I distinctly remember going to the first procedure with my family preceptor where we were doing an excisional biopsy of a basal cell carcinoma. I was expecting just to do the suturing after he excised the lesion, but then he handed me the scalpel. I was so nervous, but with his instruction and guidance, the procedure was completed successfully albeit taking much longer than it would have taken my preceptor. However, it was an exhilarating feeling to complete a procedure that would positively impact this individual.
There were two key aspects that really helped me excel during this simple procedure compared to during my surgical rotation. One was that I spent a considerable amount of time practicing in low stakes environment. I practiced suturing banana skins to master this skill because it is much too difficult to learn the basic mechanics with the pressure of doing it on a real person. This was the major mistake I was making during my surgical rotation. Secondly, I needed to drastically reduce my expectations. My surgical preceptors made suturing seem so easy, and it made me feel bad that I was struggling so much with it.
However, my preceptor said something to me that has really resonated with me and has become my defacto mantra during my third-year clerkship, “Everybody sucks at the beginning.” It is so spot on! As a high-level athlete in the past and a sports fanatic, the defining feature of a great athlete is making the difficult seem easy, and that is exactly what an excellent surgeon does. They were not magically born with masterful suturing skills. It took years of intense diligent effort to master.

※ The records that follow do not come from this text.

(* ===== verification/Provider.v ===== *)
(** The provider catalog records the graph works on
    (src/compiler/provider/provider.go) and the part of go/types it uses.

    A [types.Type] is modelled by its shape down to the types the graph does not
    look into (named, basic, signature, struct, interface, tuple and type
    parameter types): those are the carrier of the typeclass [GoTypes], with
    their identity and their printed name. *)
From S2P Require Import Prelude GoSort GoStrings.

(** ** token.Position *)

Record Position := mkPosition {
  Filename : string;
  Offset : Z;
  Line : Z;
  Column : Z;
}.

#[export] Instance Position_eq_dec : EqDecision Position.
Proof. solve_decision. Defined.
#[export] Instance Position_inhabited : Inhabited Position := populate (mkPosition "" 0 0 0).

Definition no_position : Position := mkPosition "" 0 0 0.

(** ** go/types *)

Class GoTypes := {
  other_type : Type;
  other_identical : other_type → other_type → bool;
  other_id : other_type → string;
}.

(** Go's type identity is an equivalence.  [other_identical_id] says that
    identical types print alike: true of types that mention no alias below a
    signature, a struct or a type argument, and what the type index relies on
    (see [lookup_type_misses_aliases] of GraphTheorems for types that do). *)
Class GoTypesLaws (G : GoTypes) : Prop := {
  other_identical_refl o : other_identical o o = true;
  other_identical_sym o p : other_identical o p = true → other_identical p o = true;
  other_identical_trans o p q :
    other_identical o p = true → other_identical p q = true → other_identical o q = true;
  other_identical_id o p : other_identical o p = true → other_id o = other_id p;
}.

Section types.
Context `{GoTypes}.

Inductive GoType : Type :=
  | TArray (len : Z) (elem : GoType)
  | TSlice (elem : GoType)
  | TPointer (elem : GoType)
  | TMap (key elem : GoType)
  | TChan (dir : Z) (elem : GoType)
  | TAlias (name : string) (rhs : GoType)
  | TOther (o : other_type).

(** [types.Unalias] *)
Fixpoint unalias (t : GoType) : GoType :=
  match t with TAlias _ rhs => unalias rhs | _ => t end.

(** The type with every alias resolved, at every depth. *)
Fixpoint resolve (t : GoType) : GoType :=
  match t with
  | TArray n e => TArray n (resolve e)
  | TSlice e => TSlice (resolve e)
  | TPointer e => TPointer (resolve e)
  | TMap k e => TMap (resolve k) (resolve e)
  | TChan d e => TChan d (resolve e)
  | TAlias _ rhs => resolve rhs
  | TOther o => TOther o
  end.

(** Identity of alias-free types; an unknown array length, negative, is
    identical to every length. *)
Fixpoint identical_resolved (x y : GoType) : bool :=
  match x, y with
  | TArray n e, TArray m f =>
      ((n <? 0) || (m <? 0) || (n =? m))%Z && identical_resolved e f
  | TSlice e, TSlice f => identical_resolved e f
  | TPointer e, TPointer f => identical_resolved e f
  | TMap k e, TMap l f => identical_resolved k l && identical_resolved e f
  | TChan d e, TChan g f => (d =? g)%Z && identical_resolved e f
  | TOther o, TOther p => other_identical o p
  | _, _ => false
  end.

(** [types.Identical]; [None] is the nil interface. *)
Definition identical (x y : option GoType) : bool :=
  match x, y with
  | Some t, Some u => identical_resolved (resolve t) (resolve u)
  | None, None => true
  | _, _ => false
  end.

(** Every array length in the type is known: types of a program that
    type-checks. *)
Fixpoint known_lengths (t : GoType) : Prop :=
  match t with
  | TArray n e => (0 ≤ n)%Z ∧ known_lengths e
  | TSlice e | TPointer e | TChan _ e | TAlias _ e => known_lengths e
  | TMap k e => known_lengths k ∧ known_lengths e
  | TOther _ => True
  end.

Definition known (t : option GoType) : Prop := from_option known_lengths True t.

(** ** The records *)

(** type DependencyKind *)
Definition DependencySingle : string := "single".
Definition DependencySlice : string := "slice".
Definition DependencyMap : string := "map".
Definition DependencyOptional : string := "optional".
Definition DependencyLazy : string := "lazy".
Definition DependencyProvider : string := "provider".

(** [BeanScopeSingleton] *)
Definition BeanScopeSingleton : string := "singleton".

(** type Source *)
Definition SourceBean : string := "bean".
Definition SourceStereotype : string := "stereotype".
Definition SourceConfiguration : string := "configuration".
Definition SourceEvent : string := "event".
Definition SourceStarter : string := "starter".
Definition SourceAutoConfiguration : string := "auto-configuration".
Definition SourceLogging : string := "logging".

(** type Dependency *)
Record Dependency := mkDependency {
  dep_Index : Z;
  dep_Name : string;
  dep_Type : option GoType;
  dep_TypeID : string;
  dep_Position : Position;
  dep_PhysicalPosition : Position;
  dep_Qualifiers : list string;
  dep_Kind : string;
  dep_Element : option GoType;
  dep_ElementTypeID : string;
}.

(** [func (dependency Dependency) MatchType() types.Type] *)
Definition MatchType (dependency : Dependency) : option GoType :=
  match dep_Element dependency with
  | Some element => Some element
  | None => dep_Type dependency
  end.

(** type InterfaceBinding *)
Record InterfaceBinding := mkInterfaceBinding {
  ib_Expression : string;
  ib_Type : option GoType;
  ib_TypeID : string;
  ib_Position : Position;
  ib_PhysicalPosition : Position;
}.

(** type Provider: the fields the graph reads. *)
Record Provider := mkProvider {
  Source : string;
  DisplayLabel : string;   (* Symbol.DisplayLabel *)
  SymbolID : string;
  Name : string;
  Aliases : list string;
  Qualifiers : list string;
  Primary : bool;
  Fallback : bool;
  Order : Z;
  Scope : string;
  prov_Position : Position;
  prov_PhysicalPosition : Position;
  Output : option GoType;
  Dependencies : list Dependency;
  Interfaces : list InterfaceBinding;
}.

(** provider.go, type Diagnostic: the graph only asks whether there is any. *)
Record CatalogDiagnostic := mkCatalogDiagnostic {
  cd_Position : Position;
  cd_PhysicalPosition : Position;
  cd_ProviderID : string;
  cd_Kind : string;
  cd_Message : string;
}.

(** type Catalog *)
Record Catalog := mkCatalog {
  Catalog_Providers : list Provider;
  Catalog_Diagnostics : list CatalogDiagnostic;
}.

#[global] Instance Provider_inhabited : Inhabited Provider :=
  populate (mkProvider "" "" "" "" [] [] false false 0 "" no_position no_position None [] []).

(** ** Identity of types is an equivalence *)

Context `{!GoTypesLaws _}.

Lemma identical_refl t : identical t t = true.
Proof.
  destruct t as [t|]; [|done]. simpl. induction t; simpl; auto.
  - by rewrite Z.eqb_refl, orb_true_r, IHt.
  - by rewrite IHt1, IHt2.
  - by rewrite Z.eqb_refl, IHt.
  - apply other_identical_refl.
Qed.

Lemma identical_resolved_sym t u :
  identical_resolved t u = true → identical_resolved u t = true.
Proof.
  revert u. induction t; intros []; simpl; try done; rewrite ?andb_true_iff; try naive_solver.
  - rewrite !orb_true_iff, !Z.eqb_eq. naive_solver.
  - rewrite !Z.eqb_eq. naive_solver.
  - apply other_identical_sym.
Qed.

Lemma identical_sym t u : identical t u = true → identical u t = true.
Proof. destruct t, u; simpl; try done. apply identical_resolved_sym. Qed.
End types.

(** Named types, told apart by their printed name. *)
Definition named_types : GoTypes := {|
  other_type := string;
  other_identical := String.eqb;
  other_id := λ name, name;
|}.

Lemma named_types_laws : GoTypesLaws named_types.
Proof.
  split; simpl; intros *; rewrite ?String.eqb_eq; congruence.
Qed.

I learned it’s paramount to not lose hope, keep pushing forward, practicing, and being nice to yourself. It is going to take much longer, and you will not be close to the competency of your preceptors for a while. However, slowly your skills will develop. The following week I was doing another procedure and it was remarkable how much more confident and competent I felt after just doing one procedure the week before. I am starting to see this as a reoccurring theme for medical school, with respect to many different skills. I keep doing at it and then, finally, something clicks and I get it. The way I conceptualize it, coming from a systems perspective, is that you just need enough negative feedback to develop a refined enough sense to execute these complicated tasks with enough proficiency to accomplish your particular goal, whether that is gaining intravenous access, visualizing the optic disc, or closing a wound with an excellent cosmetic result. Just remember, if you feel you are terrible at some procedural skill initially, you are in great company because everybody sucks at the beginning.